**How to complete this task**
Go through the following data and transcribe exactly the stretch of lines from the one holding "Fixpoint run_safe (ops" to the one holding "(** What a handle", both included.

Collected data:
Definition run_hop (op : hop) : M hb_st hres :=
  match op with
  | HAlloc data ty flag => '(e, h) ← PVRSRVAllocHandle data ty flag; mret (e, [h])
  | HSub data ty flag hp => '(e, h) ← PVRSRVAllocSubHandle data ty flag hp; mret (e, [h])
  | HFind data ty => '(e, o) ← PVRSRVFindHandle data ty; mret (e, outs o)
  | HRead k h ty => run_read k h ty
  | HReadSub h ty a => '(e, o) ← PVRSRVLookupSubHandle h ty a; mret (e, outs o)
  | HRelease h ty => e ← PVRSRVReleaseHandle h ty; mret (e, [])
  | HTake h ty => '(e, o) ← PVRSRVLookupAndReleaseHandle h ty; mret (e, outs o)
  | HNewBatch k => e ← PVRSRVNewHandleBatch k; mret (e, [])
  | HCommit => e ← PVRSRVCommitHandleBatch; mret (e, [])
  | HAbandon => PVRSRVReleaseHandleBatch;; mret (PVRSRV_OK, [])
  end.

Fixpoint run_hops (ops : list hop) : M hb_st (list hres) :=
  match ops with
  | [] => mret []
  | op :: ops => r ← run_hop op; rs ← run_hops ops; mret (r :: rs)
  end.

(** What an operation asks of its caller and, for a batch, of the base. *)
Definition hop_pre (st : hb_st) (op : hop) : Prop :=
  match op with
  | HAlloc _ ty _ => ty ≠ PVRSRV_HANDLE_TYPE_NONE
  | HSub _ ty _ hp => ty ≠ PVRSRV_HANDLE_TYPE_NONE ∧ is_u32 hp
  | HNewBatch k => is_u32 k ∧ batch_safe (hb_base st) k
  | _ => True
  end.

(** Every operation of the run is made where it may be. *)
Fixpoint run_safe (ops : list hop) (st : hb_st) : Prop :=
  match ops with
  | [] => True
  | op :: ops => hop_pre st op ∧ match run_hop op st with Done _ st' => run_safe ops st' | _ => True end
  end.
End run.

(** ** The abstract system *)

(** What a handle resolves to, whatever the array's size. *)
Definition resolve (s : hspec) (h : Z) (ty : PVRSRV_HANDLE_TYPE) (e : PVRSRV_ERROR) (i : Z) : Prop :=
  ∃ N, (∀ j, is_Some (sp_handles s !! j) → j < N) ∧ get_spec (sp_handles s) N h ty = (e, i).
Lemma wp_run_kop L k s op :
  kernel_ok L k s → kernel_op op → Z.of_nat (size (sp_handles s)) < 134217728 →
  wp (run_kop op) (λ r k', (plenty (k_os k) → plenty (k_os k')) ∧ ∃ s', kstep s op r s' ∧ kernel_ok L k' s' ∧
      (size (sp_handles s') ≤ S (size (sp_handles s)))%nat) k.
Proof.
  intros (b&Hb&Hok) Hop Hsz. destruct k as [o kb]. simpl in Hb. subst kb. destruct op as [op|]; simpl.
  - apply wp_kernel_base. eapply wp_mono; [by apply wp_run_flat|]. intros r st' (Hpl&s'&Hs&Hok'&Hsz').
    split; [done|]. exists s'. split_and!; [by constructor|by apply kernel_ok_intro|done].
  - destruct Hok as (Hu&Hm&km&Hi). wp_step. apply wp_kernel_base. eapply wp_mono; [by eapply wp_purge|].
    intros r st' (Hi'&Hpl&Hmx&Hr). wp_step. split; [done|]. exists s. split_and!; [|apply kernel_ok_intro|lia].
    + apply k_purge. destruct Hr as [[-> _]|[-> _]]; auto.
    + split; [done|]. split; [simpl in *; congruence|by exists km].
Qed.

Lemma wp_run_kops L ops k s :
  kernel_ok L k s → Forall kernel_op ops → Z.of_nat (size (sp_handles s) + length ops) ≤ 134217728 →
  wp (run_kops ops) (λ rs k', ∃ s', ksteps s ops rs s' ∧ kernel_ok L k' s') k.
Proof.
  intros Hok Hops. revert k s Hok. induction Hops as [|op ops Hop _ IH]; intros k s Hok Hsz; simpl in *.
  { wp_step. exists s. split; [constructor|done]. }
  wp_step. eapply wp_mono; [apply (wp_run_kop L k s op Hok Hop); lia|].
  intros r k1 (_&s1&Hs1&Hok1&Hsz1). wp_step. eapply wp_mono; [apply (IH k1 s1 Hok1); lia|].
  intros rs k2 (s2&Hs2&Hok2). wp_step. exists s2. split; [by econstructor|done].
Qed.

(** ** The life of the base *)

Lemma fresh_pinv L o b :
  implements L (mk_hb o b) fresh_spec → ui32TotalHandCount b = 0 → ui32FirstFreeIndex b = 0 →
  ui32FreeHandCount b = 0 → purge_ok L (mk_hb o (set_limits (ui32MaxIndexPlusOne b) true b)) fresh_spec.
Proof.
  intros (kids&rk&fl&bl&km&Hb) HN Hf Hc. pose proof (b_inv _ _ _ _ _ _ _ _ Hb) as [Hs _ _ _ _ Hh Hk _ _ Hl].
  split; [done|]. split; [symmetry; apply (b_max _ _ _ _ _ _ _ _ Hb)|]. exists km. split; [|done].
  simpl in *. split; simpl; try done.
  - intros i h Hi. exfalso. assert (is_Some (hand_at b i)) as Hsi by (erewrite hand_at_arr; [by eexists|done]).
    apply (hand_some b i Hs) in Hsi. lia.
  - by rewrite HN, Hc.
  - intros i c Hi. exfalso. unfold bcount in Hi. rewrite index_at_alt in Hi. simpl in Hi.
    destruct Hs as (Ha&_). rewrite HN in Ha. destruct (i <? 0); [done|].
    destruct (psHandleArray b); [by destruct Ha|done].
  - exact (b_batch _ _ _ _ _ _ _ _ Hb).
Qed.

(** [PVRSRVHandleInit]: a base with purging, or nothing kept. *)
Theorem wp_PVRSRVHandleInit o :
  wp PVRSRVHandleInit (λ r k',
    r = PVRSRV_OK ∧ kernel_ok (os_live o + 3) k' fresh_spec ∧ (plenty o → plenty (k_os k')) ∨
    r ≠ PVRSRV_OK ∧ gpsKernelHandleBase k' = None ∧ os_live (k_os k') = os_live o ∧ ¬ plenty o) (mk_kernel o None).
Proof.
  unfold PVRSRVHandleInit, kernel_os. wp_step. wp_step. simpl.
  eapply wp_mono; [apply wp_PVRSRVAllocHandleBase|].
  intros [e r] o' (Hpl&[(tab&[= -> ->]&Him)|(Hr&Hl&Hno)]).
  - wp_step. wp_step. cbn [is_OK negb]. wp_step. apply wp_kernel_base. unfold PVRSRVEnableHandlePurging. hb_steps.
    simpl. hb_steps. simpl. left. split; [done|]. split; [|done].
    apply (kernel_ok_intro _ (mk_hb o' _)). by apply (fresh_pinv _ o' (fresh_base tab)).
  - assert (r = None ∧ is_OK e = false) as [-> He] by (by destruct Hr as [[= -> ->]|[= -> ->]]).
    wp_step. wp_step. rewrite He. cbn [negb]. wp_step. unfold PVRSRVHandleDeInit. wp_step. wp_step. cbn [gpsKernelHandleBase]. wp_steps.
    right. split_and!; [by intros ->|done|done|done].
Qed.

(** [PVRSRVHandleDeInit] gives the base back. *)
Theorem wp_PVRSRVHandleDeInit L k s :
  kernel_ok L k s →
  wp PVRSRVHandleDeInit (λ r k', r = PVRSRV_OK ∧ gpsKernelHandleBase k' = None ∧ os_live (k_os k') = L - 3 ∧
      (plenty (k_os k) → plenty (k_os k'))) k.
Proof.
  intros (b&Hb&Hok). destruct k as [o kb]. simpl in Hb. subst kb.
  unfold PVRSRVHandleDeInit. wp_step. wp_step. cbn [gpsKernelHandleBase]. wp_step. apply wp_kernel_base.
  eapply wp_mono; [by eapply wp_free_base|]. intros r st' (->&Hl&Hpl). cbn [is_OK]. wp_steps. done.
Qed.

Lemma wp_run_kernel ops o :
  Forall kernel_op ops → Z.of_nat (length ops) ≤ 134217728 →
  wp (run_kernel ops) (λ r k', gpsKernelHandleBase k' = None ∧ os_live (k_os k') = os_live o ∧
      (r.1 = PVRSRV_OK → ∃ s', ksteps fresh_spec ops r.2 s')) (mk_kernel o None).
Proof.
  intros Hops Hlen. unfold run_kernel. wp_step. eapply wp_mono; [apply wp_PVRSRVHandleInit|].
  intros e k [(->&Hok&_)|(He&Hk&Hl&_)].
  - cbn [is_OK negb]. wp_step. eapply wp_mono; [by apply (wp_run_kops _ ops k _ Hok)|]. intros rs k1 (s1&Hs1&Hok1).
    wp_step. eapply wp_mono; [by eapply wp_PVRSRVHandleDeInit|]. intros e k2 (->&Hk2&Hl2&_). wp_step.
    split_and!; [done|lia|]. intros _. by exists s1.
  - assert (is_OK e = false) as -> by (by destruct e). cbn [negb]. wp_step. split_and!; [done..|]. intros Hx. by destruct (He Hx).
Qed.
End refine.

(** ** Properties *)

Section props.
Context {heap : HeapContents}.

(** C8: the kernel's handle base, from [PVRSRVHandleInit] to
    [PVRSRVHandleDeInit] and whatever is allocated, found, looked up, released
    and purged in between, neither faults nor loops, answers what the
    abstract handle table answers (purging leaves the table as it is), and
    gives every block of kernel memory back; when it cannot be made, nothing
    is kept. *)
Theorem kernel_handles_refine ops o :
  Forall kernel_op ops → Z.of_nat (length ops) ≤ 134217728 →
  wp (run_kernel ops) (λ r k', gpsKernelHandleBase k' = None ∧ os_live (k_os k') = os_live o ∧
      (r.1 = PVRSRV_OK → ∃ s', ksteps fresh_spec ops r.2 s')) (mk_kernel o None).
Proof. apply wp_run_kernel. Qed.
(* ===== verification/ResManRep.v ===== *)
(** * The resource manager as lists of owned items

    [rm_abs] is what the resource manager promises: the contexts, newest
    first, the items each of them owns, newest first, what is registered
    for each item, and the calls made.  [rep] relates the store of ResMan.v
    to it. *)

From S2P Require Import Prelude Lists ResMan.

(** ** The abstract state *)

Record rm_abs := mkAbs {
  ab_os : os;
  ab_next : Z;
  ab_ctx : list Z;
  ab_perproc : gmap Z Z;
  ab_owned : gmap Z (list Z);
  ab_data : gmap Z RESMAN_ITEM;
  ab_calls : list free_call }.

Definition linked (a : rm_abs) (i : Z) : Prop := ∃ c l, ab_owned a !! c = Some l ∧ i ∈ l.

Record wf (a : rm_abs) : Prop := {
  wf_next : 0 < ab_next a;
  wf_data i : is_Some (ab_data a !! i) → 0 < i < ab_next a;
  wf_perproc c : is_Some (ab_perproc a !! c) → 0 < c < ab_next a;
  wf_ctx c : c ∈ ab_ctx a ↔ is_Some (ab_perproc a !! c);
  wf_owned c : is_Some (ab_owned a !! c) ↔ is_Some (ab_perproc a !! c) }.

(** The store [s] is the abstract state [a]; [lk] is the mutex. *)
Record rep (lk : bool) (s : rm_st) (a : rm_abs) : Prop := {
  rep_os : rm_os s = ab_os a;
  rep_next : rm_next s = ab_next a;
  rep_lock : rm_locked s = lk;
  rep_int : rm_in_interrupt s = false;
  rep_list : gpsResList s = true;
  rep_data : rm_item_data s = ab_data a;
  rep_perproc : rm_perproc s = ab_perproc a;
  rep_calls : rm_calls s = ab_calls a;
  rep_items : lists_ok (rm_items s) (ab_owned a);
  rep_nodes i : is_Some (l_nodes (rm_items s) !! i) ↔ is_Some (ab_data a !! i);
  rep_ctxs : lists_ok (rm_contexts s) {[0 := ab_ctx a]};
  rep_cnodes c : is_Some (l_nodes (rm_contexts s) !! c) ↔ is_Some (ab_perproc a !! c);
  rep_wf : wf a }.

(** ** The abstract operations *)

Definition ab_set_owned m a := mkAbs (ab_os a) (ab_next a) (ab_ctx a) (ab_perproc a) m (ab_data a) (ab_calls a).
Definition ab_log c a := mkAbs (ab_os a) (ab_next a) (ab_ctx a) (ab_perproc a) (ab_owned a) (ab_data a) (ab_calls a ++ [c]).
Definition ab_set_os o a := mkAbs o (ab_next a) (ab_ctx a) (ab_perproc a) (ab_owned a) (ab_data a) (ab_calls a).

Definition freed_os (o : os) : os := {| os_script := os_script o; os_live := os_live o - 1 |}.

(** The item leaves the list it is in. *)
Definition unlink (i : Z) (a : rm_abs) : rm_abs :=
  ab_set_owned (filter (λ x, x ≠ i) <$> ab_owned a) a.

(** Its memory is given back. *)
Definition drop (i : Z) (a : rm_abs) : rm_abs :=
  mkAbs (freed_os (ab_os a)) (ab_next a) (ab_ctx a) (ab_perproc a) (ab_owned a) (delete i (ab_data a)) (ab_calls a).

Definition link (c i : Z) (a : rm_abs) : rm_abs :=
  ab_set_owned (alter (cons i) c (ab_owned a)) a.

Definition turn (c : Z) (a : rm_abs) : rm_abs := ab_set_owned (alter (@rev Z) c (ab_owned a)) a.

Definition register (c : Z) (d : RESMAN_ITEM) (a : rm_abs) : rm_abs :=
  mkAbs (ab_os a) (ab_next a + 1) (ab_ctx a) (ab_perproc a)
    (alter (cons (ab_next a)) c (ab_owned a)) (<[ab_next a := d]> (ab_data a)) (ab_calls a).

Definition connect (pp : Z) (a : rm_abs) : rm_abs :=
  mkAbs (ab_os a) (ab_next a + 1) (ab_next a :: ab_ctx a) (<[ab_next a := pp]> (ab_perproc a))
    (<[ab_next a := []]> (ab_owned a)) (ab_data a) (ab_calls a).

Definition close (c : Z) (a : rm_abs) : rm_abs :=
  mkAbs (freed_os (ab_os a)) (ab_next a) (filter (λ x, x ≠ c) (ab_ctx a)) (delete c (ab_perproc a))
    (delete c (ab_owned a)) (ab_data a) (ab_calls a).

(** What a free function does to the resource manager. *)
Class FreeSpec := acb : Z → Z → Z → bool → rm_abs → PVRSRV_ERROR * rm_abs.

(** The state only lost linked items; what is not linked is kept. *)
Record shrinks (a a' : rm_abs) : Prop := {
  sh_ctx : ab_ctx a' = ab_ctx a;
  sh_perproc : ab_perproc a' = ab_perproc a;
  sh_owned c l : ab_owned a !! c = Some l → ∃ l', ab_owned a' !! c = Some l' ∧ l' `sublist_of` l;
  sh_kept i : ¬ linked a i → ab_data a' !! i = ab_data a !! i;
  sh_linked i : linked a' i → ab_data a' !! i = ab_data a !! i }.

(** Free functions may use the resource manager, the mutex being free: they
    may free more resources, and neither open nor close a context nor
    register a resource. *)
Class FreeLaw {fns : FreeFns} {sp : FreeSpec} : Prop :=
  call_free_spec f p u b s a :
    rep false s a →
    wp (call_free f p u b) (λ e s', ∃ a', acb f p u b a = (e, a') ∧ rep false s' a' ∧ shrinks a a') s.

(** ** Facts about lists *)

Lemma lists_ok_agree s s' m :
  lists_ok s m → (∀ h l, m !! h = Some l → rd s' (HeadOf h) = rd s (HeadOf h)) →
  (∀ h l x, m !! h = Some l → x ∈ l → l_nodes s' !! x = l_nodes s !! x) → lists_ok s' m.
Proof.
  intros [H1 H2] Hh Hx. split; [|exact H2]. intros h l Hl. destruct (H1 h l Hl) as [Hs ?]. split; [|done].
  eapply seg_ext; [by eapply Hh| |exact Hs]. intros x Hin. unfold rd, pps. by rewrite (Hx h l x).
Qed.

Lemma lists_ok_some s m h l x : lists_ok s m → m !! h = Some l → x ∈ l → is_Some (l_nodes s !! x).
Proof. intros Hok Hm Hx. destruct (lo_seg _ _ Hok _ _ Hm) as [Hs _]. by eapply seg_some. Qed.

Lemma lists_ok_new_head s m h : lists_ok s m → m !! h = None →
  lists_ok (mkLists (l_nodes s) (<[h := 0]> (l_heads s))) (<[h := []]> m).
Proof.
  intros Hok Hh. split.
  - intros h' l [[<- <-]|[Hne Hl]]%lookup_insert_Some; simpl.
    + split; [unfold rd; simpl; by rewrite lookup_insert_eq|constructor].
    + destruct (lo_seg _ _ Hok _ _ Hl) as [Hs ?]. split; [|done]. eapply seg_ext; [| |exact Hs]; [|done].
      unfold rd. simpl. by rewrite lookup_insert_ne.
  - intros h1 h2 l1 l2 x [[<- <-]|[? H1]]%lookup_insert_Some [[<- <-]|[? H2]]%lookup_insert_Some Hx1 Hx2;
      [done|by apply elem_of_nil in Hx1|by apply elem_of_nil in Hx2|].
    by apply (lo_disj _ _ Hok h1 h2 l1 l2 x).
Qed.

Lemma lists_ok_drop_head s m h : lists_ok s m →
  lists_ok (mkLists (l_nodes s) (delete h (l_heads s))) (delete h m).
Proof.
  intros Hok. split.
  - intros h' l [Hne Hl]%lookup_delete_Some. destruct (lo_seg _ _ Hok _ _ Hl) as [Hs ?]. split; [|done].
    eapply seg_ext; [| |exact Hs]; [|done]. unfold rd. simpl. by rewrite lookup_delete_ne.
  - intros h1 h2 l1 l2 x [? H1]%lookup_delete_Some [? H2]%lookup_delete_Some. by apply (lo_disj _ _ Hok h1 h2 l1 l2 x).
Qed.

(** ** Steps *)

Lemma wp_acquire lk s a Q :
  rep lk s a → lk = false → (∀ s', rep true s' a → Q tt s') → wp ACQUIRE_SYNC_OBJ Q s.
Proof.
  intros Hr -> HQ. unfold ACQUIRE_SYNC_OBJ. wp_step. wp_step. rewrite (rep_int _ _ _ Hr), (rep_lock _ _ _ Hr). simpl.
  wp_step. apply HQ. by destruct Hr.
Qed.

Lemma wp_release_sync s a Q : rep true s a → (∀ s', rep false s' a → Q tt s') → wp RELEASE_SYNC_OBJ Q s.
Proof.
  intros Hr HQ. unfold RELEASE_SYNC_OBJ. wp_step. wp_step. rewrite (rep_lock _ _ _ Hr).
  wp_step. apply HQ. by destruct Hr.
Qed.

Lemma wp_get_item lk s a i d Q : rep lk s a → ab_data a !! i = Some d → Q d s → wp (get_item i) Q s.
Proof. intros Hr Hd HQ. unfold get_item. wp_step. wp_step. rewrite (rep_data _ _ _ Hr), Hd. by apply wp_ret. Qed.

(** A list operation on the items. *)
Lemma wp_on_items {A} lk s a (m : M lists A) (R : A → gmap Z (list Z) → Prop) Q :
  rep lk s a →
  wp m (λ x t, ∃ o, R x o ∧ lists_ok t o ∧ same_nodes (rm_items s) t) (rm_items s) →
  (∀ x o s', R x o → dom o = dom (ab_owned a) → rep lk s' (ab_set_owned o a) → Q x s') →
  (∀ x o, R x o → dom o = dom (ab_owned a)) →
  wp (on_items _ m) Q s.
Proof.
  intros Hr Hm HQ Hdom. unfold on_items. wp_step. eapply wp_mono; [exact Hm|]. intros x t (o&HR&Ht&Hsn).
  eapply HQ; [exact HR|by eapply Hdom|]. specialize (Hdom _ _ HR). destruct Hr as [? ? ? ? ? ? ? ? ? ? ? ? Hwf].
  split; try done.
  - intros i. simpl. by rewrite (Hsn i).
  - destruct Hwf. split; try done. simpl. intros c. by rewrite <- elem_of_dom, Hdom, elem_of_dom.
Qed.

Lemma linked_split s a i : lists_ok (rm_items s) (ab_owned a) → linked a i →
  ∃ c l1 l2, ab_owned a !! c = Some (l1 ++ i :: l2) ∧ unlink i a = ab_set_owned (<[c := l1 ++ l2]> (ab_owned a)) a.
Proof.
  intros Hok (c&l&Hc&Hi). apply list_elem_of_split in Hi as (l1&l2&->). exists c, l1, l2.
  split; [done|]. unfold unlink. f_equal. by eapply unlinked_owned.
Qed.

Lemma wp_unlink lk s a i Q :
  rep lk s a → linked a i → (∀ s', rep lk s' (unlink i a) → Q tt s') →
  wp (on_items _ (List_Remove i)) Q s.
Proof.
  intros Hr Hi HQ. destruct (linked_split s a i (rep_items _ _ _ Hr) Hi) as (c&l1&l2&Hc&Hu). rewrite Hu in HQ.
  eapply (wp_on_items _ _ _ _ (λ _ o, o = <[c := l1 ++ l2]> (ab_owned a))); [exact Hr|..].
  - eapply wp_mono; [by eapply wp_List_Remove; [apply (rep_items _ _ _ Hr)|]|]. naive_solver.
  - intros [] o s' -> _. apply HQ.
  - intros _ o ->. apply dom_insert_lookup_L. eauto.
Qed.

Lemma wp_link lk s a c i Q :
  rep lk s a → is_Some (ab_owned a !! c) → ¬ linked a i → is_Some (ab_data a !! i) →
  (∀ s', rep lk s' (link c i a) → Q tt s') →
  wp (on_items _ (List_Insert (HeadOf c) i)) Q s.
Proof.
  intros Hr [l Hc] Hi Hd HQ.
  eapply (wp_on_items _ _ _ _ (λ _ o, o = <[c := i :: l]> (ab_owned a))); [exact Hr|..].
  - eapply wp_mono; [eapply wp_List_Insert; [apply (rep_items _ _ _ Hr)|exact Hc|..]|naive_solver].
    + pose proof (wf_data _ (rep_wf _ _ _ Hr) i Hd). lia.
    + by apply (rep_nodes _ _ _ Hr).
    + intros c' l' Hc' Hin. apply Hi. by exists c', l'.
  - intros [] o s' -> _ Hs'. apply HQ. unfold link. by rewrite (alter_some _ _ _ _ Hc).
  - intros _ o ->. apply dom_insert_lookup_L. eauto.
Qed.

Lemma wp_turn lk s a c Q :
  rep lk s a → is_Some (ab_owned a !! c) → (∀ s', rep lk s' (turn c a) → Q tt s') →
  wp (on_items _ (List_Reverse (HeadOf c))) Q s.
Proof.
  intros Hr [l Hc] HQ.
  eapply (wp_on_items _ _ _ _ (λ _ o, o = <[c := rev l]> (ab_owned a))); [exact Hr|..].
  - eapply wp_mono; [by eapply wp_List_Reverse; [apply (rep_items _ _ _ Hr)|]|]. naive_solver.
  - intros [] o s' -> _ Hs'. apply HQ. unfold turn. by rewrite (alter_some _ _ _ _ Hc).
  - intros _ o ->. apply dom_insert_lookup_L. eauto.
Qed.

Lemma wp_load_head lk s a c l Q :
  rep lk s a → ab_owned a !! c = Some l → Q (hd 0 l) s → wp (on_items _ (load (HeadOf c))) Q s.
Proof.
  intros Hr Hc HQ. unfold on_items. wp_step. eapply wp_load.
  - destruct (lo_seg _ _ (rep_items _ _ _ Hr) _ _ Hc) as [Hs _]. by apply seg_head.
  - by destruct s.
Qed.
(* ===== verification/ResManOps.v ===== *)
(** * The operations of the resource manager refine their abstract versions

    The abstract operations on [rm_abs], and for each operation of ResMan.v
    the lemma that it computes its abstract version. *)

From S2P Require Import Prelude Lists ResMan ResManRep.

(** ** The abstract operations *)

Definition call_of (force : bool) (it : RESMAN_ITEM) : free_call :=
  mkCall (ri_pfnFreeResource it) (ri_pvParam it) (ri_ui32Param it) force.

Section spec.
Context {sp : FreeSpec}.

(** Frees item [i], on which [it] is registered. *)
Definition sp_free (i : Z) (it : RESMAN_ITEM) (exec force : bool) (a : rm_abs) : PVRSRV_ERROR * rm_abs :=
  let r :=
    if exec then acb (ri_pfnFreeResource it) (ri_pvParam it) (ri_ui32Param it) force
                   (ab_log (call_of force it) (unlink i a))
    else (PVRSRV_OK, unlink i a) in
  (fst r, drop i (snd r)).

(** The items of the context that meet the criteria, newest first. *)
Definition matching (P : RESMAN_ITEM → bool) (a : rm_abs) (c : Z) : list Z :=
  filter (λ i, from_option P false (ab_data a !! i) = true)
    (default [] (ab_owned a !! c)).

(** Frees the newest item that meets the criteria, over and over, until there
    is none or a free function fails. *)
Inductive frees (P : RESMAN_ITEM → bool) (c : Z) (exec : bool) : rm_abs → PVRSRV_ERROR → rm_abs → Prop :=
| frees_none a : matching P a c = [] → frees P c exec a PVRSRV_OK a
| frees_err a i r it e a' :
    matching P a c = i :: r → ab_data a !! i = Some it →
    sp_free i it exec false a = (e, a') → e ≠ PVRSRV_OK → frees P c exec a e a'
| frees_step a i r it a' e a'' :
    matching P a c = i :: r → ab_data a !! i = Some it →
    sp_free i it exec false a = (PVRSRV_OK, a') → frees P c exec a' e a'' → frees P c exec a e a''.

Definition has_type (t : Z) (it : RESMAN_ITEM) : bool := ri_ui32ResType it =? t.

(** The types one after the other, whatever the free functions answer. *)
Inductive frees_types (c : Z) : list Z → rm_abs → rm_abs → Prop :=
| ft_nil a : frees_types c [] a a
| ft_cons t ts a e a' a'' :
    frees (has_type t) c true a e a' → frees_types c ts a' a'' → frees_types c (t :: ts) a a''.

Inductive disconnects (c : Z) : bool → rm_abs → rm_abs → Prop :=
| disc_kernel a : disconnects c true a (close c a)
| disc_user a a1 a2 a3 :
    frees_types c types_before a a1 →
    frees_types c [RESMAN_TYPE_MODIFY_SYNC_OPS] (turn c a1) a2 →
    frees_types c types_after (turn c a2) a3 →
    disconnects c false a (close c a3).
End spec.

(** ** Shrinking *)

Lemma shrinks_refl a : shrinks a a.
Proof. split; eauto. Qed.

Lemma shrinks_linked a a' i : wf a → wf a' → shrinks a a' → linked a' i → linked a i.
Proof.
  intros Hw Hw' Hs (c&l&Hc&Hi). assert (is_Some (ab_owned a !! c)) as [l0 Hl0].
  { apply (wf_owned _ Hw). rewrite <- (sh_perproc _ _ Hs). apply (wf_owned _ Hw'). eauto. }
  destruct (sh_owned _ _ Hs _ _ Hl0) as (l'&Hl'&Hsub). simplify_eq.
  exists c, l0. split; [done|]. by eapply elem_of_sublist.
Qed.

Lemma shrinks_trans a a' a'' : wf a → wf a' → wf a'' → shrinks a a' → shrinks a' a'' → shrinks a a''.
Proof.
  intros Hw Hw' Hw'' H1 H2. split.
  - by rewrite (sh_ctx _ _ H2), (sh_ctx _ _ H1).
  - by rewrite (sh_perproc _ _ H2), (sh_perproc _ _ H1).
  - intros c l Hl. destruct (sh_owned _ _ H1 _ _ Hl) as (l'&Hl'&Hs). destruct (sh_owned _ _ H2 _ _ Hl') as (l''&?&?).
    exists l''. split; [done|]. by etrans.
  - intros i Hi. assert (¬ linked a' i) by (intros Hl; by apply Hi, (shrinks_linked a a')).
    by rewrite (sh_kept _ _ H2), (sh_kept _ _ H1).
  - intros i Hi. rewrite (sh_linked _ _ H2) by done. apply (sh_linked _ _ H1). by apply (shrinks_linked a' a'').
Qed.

**Task response**
Fixpoint run_safe (ops : list hop) (st : hb_st) : Prop :=
  match ops with
  | [] => True
  | op :: ops => hop_pre st op ∧ match run_hop op st with Done _ st' => run_safe ops st' | _ => True end
  end.
End run.

(** ** The abstract system *)

(** What a handle resolves to, whatever the array's size. *)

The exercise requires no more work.